**ABOUT THIS EXERCISE**
Check each line of the records below for the word "Fixpoint" and copy those where it appears.

::: DATA FOR REVIEW

(* ===== verification/EcField.v ===== *)
(** * The Galois field of the erasure code

    The field of 256 elements behind xlators/cluster/ec/src: the logarithm
    tables that ec_method_initialize builds, and multiplication and division
    through them (ec-method.c). The reference is multiplication of polynomials
    over two elements modulo the polynomial EC_GF_MOD, a number standing for
    the polynomial with its bits as coefficients. *)

From Stdlib Require Import ZArith Lia Bool.
From stdpp Require Import base list.
From S2P Require Import Prelude.

Definition EC_GF_BITS : Z := 8.
Definition EC_GF_MOD : Z := 0x11D.
Definition EC_GF_SIZE : Z := Z.shiftl 1 EC_GF_BITS.

(** ** The tables *)

Record gf_tables := { GfPow : list Z; GfLog : list Z }.

Definition get (t : list Z) (i : Z) : option Z := if i <? 0 then None else t !! Z.to_nat i.

(** Storing outside of a table is undefined. *)

Definition put (t : list Z) (i v : Z) : option (list Z) :=
  if (i <? 0) || (Z.of_nat (length t) <=? i) then None else Some (<[Z.to_nat i := u32 v]> t).

(** One turn of the loop of [ec_method_initialize]. *)

Definition initialize_turn (i : nat) (t : gf_tables) : option gf_tables :=
  let i := Z.of_nat i in
  p ← get (GfPow t) (i - 1);
  pw ← put (GfPow t) i (Z.shiftl p 1);
  v ← get pw i;
  pw ← (if EC_GF_SIZE <=? v then put pw i (Z.lxor v EC_GF_MOD) else Some pw);
  v ← get pw i;
  pw ← put pw (i + EC_GF_SIZE - 1) v;
  lg ← put (GfLog t) v i;
  lg ← put lg (v + EC_GF_SIZE - 1) i;
  Some {| GfPow := pw; GfLog := lg |}.

Definition ec_method_initialize : option gf_tables :=
  let zeros := repeat 0 (Z.to_nat (Z.shiftl EC_GF_SIZE 1)) in
  pw ← put zeros 0 1;
  lg ← put zeros 0 EC_GF_SIZE;
  for_loop (Z.to_nat (EC_GF_SIZE - 1)) 1 initialize_turn {| GfPow := pw; GfLog := lg |}.

(** The tables after initialization. *)

Definition tables : gf_tables :=
  Eval vm_compute in default {| GfPow := []; GfLog := [] |} ec_method_initialize.

(** ** Multiplication and division *)

Definition ec_method_mul (a b : Z) : option Z :=
  if negb (a =? 0) && negb (b =? 0) then
    la ← get (GfLog tables) a; lb ← get (GfLog tables) b;
    get (GfPow tables) (u32 (la + lb))
  else Some 0.

Definition ec_method_div (a b : Z) : option Z :=
  if negb (b =? 0) then
    if negb (a =? 0) then
      la ← get (GfLog tables) a; lb ← get (GfLog tables) b;
      get (GfPow tables) (u32 (EC_GF_SIZE - 1 + la - lb))
    else Some 0
  else Some EC_GF_SIZE.

(** ** Reference multiplication *)

(** Multiplication by the polynomial X. *)

Definition xtime (a : Z) : Z :=
  if 128 <=? a then Z.lxor (2 * a) EC_GF_MOD else 2 * a.

(** The sum of the [a] X^i over the bits [i] of [b]. *)

Fixpoint gmul_bits (n : nat) (a b : Z) : Z :=
  match n with
  | O => 0
  | S n' => Z.lxor (if Z.odd b then a else 0) (gmul_bits n' (xtime a) (Z.div2 b))
  end.

Definition gmul (a b : Z) : Z := gmul_bits 8 a b.

Fixpoint gpow (a : Z) (n : nat) : Z :=
  match n with O => 1 | S n' => gmul a (gpow a n') end.

Definition byte (a : Z) : Prop := 0 <= a < 256.

(** Powers and logarithms of the generator, from the tables. *)

Definition gexp (k : Z) : Z := default 0 (get (GfPow tables) k).
Definition glog (a : Z) : Z := default 0 (get (GfLog tables) a).
Definition ginv (a : Z) : Z := gexp (255 - glog a).

(** ** Lemmas *)

Lemma initialize_tables : ec_method_initialize = Some tables.
Proof. vm_compute. reflexivity. Qed.

Lemma lxor_byte a b : byte a -> byte b -> byte (Z.lxor a b).
Proof. apply (lxor_range 8). done. Qed.

Lemma check2 (p : Z -> Z -> bool) :
  check_below (fun a => check_below (p a) 256) 256 = true ->
  forall a b, byte a -> byte b -> p a b = true.
Proof.
  intros H a b Ha Hb. pose proof (check_below_spec _ _ H a Ha) as Hab. cbn beta in Hab.
  exact (check_below_spec _ _ Hab b Hb).
Qed.

Lemma xtime_lxor a b : byte a -> byte b -> xtime (Z.lxor a b) = Z.lxor (xtime a) (xtime b).
Proof.
  intros Ha Hb. apply Z.eqb_eq.
  apply (check2 (fun a b => xtime (Z.lxor a b) =? Z.lxor (xtime a) (xtime b))); [|done..].
  vm_compute. reflexivity.
Qed.

Lemma xtime_byte a : byte a -> byte (xtime a).
Proof.
  intros Ha. pose proof (check_below_spec (fun a => (0 <=? xtime a) && (xtime a <? 256)) 256) as H.
  specialize (H ltac:(vm_compute; reflexivity) a Ha). cbn beta in H. unfold byte. lia.
Qed.

Lemma gmul_bits_byte n a b : byte a -> byte (gmul_bits n a b).
Proof.
  revert a b. induction n as [|n IH]; intros a b Ha; cbn [gmul_bits]; [unfold byte; lia|].
  apply lxor_byte; [|by apply IH, xtime_byte]. by destruct (Z.odd b); [|unfold byte; lia].
Qed.

Lemma gmul_byte a b : byte a -> byte (gmul a b).
Proof. apply gmul_bits_byte. Qed.

Lemma lxor_swap a b c d : Z.lxor (Z.lxor a b) (Z.lxor c d) = Z.lxor (Z.lxor a c) (Z.lxor b d).
Proof.
  rewrite !Z.lxor_assoc. f_equal. rewrite <- !Z.lxor_assoc. f_equal. apply Z.lxor_comm.
Qed.

Lemma gmul_bits_lxor n a a' b :
  byte a -> byte a' -> gmul_bits n (Z.lxor a a') b = Z.lxor (gmul_bits n a b) (gmul_bits n a' b).
Proof.
  revert a a' b. induction n as [|n IH]; intros a a' b Ha Ha'; cbn [gmul_bits]; [done|].
  rewrite xtime_lxor, IH by auto using xtime_byte. rewrite lxor_swap. f_equal.
  by destruct (Z.odd b).
Qed.

Lemma gmul_lxor_l a a' b : byte a -> byte a' -> gmul (Z.lxor a a') b = Z.lxor (gmul a b) (gmul a' b).
Proof. apply gmul_bits_lxor. Qed.

Lemma gmul_comm a b : byte a -> byte b -> gmul a b = gmul b a.
Proof.
  intros Ha Hb. apply Z.eqb_eq. apply (check2 (fun a b => gmul a b =? gmul b a)); [|done..].
  vm_compute. reflexivity.
Qed.

Lemma gmul_lxor_r a b b' :
  byte a -> byte b -> byte b' -> gmul a (Z.lxor b b') = Z.lxor (gmul a b) (gmul a b').
Proof.
  intros Ha Hb Hb'. rewrite !(gmul_comm a) by auto using lxor_byte. by apply gmul_lxor_l.
Qed.

Lemma gmul_0_l b : gmul 0 b = 0.
Proof. unfold gmul. cbn. repeat case_match; done. Qed.

Lemma gmul_0_r a : byte a -> gmul a 0 = 0.
Proof. intros Ha. rewrite gmul_comm, gmul_0_l by (done || unfold byte; lia). done. Qed.

Lemma gmul_1_l b : byte b -> gmul 1 b = b.
Proof.
  intros Hb. apply Z.eqb_eq.
  apply (check_below_spec (fun b => gmul 1 b =? b) 256); [|done]. vm_compute. reflexivity.
Qed.

Lemma gmul_1_r a : byte a -> gmul a 1 = a.
Proof. intros Ha. rewrite gmul_comm, gmul_1_l by (done || unfold byte; lia). done. Qed.

(** Logarithms and powers. *)

Definition nonzero (a : Z) : Prop := 1 <= a < 256.

Definition log_ok (a : Z) : bool :=
  (a =? 0) || ((1 <=? glog a) && (glog a <=? 255) && (gexp (glog a) =? a) && (gexp (glog a mod 255) =? a)
               && bool_decide (get (GfLog tables) a = Some (glog a))).

Lemma glog_spec a :
  nonzero a -> 1 <= glog a <= 255 /\ gexp (glog a) = a /\ gexp (glog a mod 255) = a /\
    get (GfLog tables) a = Some (glog a).
Proof.
  intros Ha. assert (log_ok a = true) as H.
  { apply (check_below_spec log_ok 256); [vm_compute; reflexivity|]. unfold nonzero in Ha. lia. }
  unfold log_ok in H. unfold nonzero in Ha. rewrite (proj2 (Z.eqb_neq a 0)) in H by lia.
  cbn [orb] in H. rewrite !andb_true_iff in H. destruct H as [[[[H1 H2] H3] H4] H5].
  apply bool_decide_eq_true_1 in H5. repeat split; try lia; done.
Qed.

Definition exp_ok (k : Z) : bool :=
  (1 <=? gexp k) && (gexp k <? 256) && (glog (gexp k) mod 255 =? k mod 255)
  && bool_decide (get (GfPow tables) k = Some (gexp k)) && (gexp k =? gexp (k mod 255)).

Lemma gexp_spec k :
  0 <= k <= 510 -> nonzero (gexp k) /\ glog (gexp k) mod 255 = k mod 255 /\
    get (GfPow tables) k = Some (gexp k) /\ gexp k = gexp (k mod 255).
Proof.
  intros Hk. assert (exp_ok k = true) as H.
  { apply (check_below_spec exp_ok 511); [vm_compute; reflexivity|]. lia. }
  unfold exp_ok in H. rewrite !andb_true_iff in H. destruct H as [[[[H1 H2] H3] H4] H5].
  apply bool_decide_eq_true_1 in H4. unfold nonzero. repeat split; try lia; done.
Qed.

Lemma gmul_log a b : nonzero a -> nonzero b -> gmul a b = gexp ((glog a + glog b) mod 255).
Proof.
  intros Ha Hb. unfold nonzero in *.
  assert ((a =? 0) || (b =? 0) || (gmul a b =? gexp ((glog a + glog b) mod 255)) = true) as H; [|lia].
  apply (check2 (fun a b => (a =? 0) || (b =? 0) || (gmul a b =? gexp ((glog a + glog b) mod 255))));
    [|unfold byte; lia..]. vm_compute. reflexivity.
Qed.

Lemma nonzero_byte a : nonzero a -> byte a.
Proof. unfold nonzero, byte. lia. Qed.

Lemma mod_255 k : 0 <= k mod 255 <= 510.
Proof. pose proof (Z.mod_pos_bound k 255). lia. Qed.

Lemma gmul_nonzero a b : nonzero a -> nonzero b -> nonzero (gmul a b).
Proof. intros Ha Hb. rewrite gmul_log by done. apply gexp_spec, mod_255. Qed.

Lemma glog_gmul a b :
  nonzero a -> nonzero b -> glog (gmul a b) mod 255 = (glog a + glog b) mod 255.
Proof.
  intros Ha Hb. rewrite gmul_log by done.
  destruct (gexp_spec _ (mod_255 (glog a + glog b))) as (_ & -> & _). by rewrite Z.mod_mod.
Qed.

Lemma byte_cases a : byte a -> a = 0 \/ nonzero a.
Proof. unfold byte, nonzero. lia. Qed.

Lemma gmul_assoc a b c : byte a -> byte b -> byte c -> gmul a (gmul b c) = gmul (gmul a b) c.
Proof.
  intros Ha Hb Hc.
  destruct (byte_cases a Ha) as [->|Na]; [by rewrite !gmul_0_l|].
  destruct (byte_cases b Hb) as [->|Nb]; [by rewrite gmul_0_r, !gmul_0_l, gmul_0_r by done|].
  destruct (byte_cases c Hc) as [->|Nc]; [by rewrite !gmul_0_r by auto using gmul_byte|].
  rewrite (gmul_log a (gmul b c)), (gmul_log (gmul a b) c) by auto using gmul_nonzero.
  rewrite <- (Z.add_mod_idemp_r (glog a)), <- (Z.add_mod_idemp_l _ (glog c)), !glog_gmul by done.
  rewrite Z.add_mod_idemp_r, Z.add_mod_idemp_l by done. by rewrite Z.add_assoc.
Qed.

Lemma ginv_spec a : nonzero a -> nonzero (ginv a) /\ gmul (ginv a) a = 1.
Proof.
  intros Ha. destruct (glog_spec a Ha) as (Hl & He & _). unfold ginv.
  destruct (gexp_spec (255 - glog a)) as (Hn & Hlg & _); [lia|]. split; [done|].
  rewrite gmul_log by done. rewrite <- Z.add_mod_idemp_l, Hlg, Z.add_mod_idemp_l by done.
  by replace (255 - glog a + glog a) with 255 by lia.
Qed.

(** The C functions. *)

Lemma ec_method_mul_spec a b : byte a -> byte b -> ec_method_mul a b = Some (gmul a b).
Proof.
  intros Ha Hb. unfold ec_method_mul.
  destruct (byte_cases a Ha) as [->|Na]; [by rewrite gmul_0_l|].
  destruct (byte_cases b Hb) as [->|Nb].
  { rewrite gmul_0_r by done. by destruct (a =? 0). }
  unfold nonzero in *. rewrite !(proj2 (Z.eqb_neq _ _)) by lia. cbn [negb andb].
  destruct (glog_spec a Na) as (La & _ & _ & ->). destruct (glog_spec b Nb) as (Lb & _ & _ & ->).
  cbn [mbind option_bind]. rewrite uwrap_small by (unfold in_u; lia).
  destruct (gexp_spec (glog a + glog b)) as (_ & _ & -> & ->); [lia|]. by rewrite gmul_log.
Qed.

Lemma ec_method_div_spec a b : byte a -> nonzero b -> ec_method_div a b = Some (gmul a (ginv b)).
Proof.
  intros Ha Nb. unfold ec_method_div. unfold nonzero in Nb.
  rewrite (proj2 (Z.eqb_neq b 0)) by lia. cbn [negb].
  destruct (byte_cases a Ha) as [->|Na]; [by rewrite gmul_0_l|].
  unfold nonzero in Na. rewrite (proj2 (Z.eqb_neq a 0)) by lia. cbn [negb].
  destruct (glog_spec a Na) as (La & _ & _ & ->). destruct (glog_spec b Nb) as (Lb & _ & _ & ->).
  cbn [mbind option_bind]. change (EC_GF_SIZE - 1) with 255.
  rewrite uwrap_small by (unfold in_u; lia).
  destruct (gexp_spec (255 + glog a - glog b)) as (_ & _ & -> & ->); [lia|].
  destruct (ginv_spec b Nb) as [Ni _]. rewrite gmul_log by done. f_equal. f_equal. unfold ginv.
  destruct (gexp_spec (255 - glog b)) as (_ & Hlg & _); [lia|].
  rewrite <- Z.add_mod_idemp_r, Hlg, Z.add_mod_idemp_r by done. f_equal. lia.
Qed.

Lemma gmul_cancel a b : byte a -> nonzero b -> gmul (gmul a (ginv b)) b = a.
Proof.
  intros Ha Nb. destruct (ginv_spec b Nb) as [Ni Hi]. apply nonzero_byte in Ni, Nb.
  rewrite <- gmul_assoc by done. by rewrite Hi, gmul_1_r.
Qed.

Create HintDb field.
#[export] Hint Resolve lxor_byte gmul_byte nonzero_byte gmul_nonzero : field.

::::::

**ANSWER BOX**
Fixpoint gmul_bits (n : nat) (a b : Z) : Z :=
Fixpoint gpow (a : Z) (n : nat) : Z :=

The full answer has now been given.